- _Excerpts from a dataset_:
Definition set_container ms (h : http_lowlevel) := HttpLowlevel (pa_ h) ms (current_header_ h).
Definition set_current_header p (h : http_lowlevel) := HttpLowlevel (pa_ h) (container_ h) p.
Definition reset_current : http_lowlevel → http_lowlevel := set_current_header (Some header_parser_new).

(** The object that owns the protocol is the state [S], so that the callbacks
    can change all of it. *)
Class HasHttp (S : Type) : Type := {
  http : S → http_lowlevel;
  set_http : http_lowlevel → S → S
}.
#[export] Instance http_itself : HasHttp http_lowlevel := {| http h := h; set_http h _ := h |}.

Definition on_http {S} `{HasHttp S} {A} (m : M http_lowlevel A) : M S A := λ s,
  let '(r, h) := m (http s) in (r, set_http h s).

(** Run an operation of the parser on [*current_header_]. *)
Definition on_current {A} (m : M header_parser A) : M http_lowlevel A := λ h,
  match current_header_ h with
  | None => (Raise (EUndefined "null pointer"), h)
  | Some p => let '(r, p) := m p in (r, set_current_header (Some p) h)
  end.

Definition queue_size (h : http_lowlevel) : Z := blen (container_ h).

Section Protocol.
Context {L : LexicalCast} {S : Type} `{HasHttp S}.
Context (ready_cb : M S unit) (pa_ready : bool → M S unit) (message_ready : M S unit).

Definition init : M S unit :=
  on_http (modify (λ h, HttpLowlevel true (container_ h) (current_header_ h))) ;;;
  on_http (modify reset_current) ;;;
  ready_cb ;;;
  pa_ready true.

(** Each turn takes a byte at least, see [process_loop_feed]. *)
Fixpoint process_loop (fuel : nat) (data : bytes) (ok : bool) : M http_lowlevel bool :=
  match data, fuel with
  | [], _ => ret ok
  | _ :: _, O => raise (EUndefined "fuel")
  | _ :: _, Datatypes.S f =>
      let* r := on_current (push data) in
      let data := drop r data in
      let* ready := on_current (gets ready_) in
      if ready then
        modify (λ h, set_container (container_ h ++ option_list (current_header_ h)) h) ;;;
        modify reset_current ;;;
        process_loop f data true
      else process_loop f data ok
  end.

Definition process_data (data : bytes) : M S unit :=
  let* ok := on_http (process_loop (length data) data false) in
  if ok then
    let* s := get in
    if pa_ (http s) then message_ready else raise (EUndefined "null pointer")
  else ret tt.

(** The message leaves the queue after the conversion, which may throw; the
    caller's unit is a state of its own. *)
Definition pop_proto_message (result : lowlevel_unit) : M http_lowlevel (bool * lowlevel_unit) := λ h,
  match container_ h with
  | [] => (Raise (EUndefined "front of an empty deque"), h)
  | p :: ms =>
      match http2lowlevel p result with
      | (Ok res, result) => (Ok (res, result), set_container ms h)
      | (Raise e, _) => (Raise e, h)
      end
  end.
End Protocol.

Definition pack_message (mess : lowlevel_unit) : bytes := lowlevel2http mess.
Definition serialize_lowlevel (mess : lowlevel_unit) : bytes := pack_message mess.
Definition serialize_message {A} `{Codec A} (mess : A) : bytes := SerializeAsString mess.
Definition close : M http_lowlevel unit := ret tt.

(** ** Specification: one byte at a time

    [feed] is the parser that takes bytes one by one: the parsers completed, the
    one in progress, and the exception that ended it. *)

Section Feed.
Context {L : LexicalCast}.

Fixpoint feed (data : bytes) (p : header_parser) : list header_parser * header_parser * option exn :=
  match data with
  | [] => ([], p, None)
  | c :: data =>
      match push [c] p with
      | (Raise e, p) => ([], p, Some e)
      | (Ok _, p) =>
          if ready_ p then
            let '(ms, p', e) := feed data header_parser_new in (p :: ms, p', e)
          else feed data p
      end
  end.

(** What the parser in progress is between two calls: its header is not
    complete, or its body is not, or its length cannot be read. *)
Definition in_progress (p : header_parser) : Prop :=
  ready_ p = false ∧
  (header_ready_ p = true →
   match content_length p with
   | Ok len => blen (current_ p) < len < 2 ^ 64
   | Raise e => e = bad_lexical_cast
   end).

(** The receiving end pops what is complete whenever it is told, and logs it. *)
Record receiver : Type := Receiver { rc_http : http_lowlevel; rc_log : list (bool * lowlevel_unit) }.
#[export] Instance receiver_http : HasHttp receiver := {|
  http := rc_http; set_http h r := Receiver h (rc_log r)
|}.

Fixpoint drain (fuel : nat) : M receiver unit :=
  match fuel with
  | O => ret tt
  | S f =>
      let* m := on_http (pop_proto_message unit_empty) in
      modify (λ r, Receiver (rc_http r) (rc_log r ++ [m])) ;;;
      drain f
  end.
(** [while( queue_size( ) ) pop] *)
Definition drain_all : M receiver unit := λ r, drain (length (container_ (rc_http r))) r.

- _Work order_:
Looking back over the data above, restate word for word the lines that begin at the line with "bytes := SerializeAsString mess." and end at the line with "match push [c] p with", inclusive.

- _Task output_:
Definition serialize_message {A} `{Codec A} (mess : A) : bytes := SerializeAsString mess.
Definition close : M http_lowlevel unit := ret tt.

(** ** Specification: one byte at a time

    [feed] is the parser that takes bytes one by one: the parsers completed, the
    one in progress, and the exception that ended it. *)

Section Feed.
Context {L : LexicalCast}.

Fixpoint feed (data : bytes) (p : header_parser) : list header_parser * header_parser * option exn :=
  match data with
  | [] => ([], p, None)
  | c :: data =>
      match push [c] p with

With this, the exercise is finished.